WORK TO COMPLETE -
The answer must consist of each line of the records below that contains the string "change".

== WORKING DATA ==

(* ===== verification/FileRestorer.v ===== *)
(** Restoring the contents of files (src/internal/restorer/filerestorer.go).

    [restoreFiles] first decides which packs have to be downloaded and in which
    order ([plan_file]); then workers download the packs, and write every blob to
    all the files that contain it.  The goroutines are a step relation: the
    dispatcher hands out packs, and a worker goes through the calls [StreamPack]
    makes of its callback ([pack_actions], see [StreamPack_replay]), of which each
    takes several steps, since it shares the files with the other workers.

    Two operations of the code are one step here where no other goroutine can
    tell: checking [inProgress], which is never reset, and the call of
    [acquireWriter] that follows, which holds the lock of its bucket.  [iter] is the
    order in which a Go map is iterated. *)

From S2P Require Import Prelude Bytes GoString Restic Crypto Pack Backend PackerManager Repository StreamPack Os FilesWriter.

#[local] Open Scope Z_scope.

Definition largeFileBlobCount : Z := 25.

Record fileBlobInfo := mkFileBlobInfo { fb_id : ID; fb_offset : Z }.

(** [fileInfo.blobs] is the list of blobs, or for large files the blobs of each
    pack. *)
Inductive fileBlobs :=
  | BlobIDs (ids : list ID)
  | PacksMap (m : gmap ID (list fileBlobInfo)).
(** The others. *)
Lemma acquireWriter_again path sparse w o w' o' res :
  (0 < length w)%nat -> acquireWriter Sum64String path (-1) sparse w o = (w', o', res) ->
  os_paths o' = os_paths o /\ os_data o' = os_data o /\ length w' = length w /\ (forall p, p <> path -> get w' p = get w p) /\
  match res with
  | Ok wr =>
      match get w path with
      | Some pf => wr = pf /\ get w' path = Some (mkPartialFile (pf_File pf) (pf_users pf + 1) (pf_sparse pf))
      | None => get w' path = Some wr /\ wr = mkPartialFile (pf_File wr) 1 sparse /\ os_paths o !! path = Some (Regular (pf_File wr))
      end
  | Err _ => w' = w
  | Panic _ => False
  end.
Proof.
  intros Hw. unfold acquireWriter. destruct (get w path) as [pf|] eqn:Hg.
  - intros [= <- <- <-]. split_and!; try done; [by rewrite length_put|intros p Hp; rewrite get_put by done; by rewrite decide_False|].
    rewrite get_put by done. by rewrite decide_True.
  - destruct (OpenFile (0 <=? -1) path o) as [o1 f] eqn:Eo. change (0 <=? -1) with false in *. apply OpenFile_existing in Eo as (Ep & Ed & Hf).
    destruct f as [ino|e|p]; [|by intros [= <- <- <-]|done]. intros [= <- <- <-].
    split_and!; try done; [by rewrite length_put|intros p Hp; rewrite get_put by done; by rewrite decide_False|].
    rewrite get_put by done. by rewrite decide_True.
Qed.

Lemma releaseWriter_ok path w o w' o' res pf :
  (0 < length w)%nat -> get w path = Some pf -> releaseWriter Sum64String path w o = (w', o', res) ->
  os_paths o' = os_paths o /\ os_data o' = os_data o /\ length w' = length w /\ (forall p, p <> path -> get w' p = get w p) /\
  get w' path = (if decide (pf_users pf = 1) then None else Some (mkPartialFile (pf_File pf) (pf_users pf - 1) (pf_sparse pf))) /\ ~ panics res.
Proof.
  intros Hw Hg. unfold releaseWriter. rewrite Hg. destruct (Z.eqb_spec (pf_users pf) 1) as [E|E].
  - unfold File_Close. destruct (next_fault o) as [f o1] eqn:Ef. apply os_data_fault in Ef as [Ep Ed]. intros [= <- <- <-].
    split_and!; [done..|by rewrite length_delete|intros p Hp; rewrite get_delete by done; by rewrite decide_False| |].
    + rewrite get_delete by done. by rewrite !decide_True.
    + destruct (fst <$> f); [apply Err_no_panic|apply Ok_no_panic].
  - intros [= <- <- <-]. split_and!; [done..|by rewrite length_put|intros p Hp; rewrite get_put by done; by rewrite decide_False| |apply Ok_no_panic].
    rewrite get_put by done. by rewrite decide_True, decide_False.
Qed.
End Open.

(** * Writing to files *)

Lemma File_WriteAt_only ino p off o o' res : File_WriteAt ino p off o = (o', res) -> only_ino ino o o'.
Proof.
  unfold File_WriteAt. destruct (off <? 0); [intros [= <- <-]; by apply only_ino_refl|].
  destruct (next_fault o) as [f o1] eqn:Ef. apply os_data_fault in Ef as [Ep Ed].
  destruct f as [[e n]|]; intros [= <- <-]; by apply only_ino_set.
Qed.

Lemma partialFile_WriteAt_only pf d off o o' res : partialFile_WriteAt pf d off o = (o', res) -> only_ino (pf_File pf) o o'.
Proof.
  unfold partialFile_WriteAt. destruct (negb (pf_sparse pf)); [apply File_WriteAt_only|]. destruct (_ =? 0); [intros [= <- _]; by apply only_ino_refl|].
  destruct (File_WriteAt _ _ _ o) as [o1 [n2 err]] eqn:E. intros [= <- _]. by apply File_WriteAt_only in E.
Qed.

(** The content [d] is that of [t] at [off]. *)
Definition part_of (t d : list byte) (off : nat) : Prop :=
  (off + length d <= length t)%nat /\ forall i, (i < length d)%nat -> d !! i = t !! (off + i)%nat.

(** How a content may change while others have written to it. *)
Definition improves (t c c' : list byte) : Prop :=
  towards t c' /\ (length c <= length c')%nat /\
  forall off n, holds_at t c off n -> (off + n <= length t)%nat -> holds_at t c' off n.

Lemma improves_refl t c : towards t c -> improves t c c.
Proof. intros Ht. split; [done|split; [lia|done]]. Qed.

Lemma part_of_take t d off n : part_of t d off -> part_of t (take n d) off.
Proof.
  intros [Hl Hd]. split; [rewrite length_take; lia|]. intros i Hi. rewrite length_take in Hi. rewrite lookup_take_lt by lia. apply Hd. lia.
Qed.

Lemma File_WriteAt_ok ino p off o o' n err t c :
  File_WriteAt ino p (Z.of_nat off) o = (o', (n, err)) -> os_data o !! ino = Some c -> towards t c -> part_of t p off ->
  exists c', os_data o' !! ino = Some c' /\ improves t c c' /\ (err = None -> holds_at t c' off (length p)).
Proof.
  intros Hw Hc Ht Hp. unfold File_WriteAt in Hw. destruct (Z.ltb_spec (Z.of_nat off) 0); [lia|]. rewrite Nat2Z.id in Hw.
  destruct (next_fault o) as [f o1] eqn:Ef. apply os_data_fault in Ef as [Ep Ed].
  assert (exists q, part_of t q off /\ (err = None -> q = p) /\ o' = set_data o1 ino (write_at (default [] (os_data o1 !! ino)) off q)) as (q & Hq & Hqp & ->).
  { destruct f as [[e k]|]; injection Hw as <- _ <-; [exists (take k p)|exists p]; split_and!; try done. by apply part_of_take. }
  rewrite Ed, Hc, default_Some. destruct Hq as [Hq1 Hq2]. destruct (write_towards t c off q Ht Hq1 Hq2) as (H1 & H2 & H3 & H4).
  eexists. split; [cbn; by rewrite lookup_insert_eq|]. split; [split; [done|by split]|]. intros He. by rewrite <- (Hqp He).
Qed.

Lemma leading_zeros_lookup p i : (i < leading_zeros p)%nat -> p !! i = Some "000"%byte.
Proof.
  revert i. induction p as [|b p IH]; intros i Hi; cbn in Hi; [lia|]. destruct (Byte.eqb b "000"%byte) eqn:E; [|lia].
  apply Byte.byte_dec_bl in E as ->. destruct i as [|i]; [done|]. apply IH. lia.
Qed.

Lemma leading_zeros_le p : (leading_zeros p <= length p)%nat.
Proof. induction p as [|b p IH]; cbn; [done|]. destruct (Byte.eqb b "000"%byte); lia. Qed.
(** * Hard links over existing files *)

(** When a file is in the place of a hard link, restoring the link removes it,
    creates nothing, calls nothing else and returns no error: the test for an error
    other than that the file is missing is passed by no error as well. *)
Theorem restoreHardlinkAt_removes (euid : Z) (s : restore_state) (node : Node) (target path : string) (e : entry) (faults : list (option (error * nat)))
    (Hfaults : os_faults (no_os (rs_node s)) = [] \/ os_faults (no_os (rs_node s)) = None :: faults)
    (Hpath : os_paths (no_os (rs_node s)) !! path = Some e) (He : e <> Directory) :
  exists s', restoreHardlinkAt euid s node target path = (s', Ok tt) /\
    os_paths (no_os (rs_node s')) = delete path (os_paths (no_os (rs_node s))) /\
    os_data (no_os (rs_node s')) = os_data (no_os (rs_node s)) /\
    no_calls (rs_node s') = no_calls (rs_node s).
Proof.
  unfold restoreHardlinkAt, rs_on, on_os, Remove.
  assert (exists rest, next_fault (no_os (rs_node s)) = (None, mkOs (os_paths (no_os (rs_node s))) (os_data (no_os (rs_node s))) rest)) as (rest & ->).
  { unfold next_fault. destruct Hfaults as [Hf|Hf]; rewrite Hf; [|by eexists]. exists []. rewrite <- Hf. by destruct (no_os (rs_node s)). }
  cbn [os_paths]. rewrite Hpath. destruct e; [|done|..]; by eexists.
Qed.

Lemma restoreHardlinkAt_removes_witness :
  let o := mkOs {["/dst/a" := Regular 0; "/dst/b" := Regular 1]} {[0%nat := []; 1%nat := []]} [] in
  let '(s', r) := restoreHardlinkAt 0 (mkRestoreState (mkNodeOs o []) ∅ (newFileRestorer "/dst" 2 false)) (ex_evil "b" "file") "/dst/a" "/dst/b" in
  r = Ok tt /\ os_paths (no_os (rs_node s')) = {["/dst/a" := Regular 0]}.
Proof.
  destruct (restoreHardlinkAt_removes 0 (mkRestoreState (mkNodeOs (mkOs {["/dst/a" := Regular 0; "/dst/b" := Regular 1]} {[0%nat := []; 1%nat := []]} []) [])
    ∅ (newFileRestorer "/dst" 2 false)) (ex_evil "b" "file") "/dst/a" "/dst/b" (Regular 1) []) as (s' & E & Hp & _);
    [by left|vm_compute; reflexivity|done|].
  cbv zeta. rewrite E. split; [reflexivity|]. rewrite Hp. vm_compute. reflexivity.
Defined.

===

RESULT OF THIS TASK -
  - destruct (OpenFile (0 <=? -1) path o) as [o1 f] eqn:Eo. change (0 <=? -1) with false in *. apply OpenFile_existing in Eo as (Ep & Ed & Hf).
(** How a content may change while others have written to it. *)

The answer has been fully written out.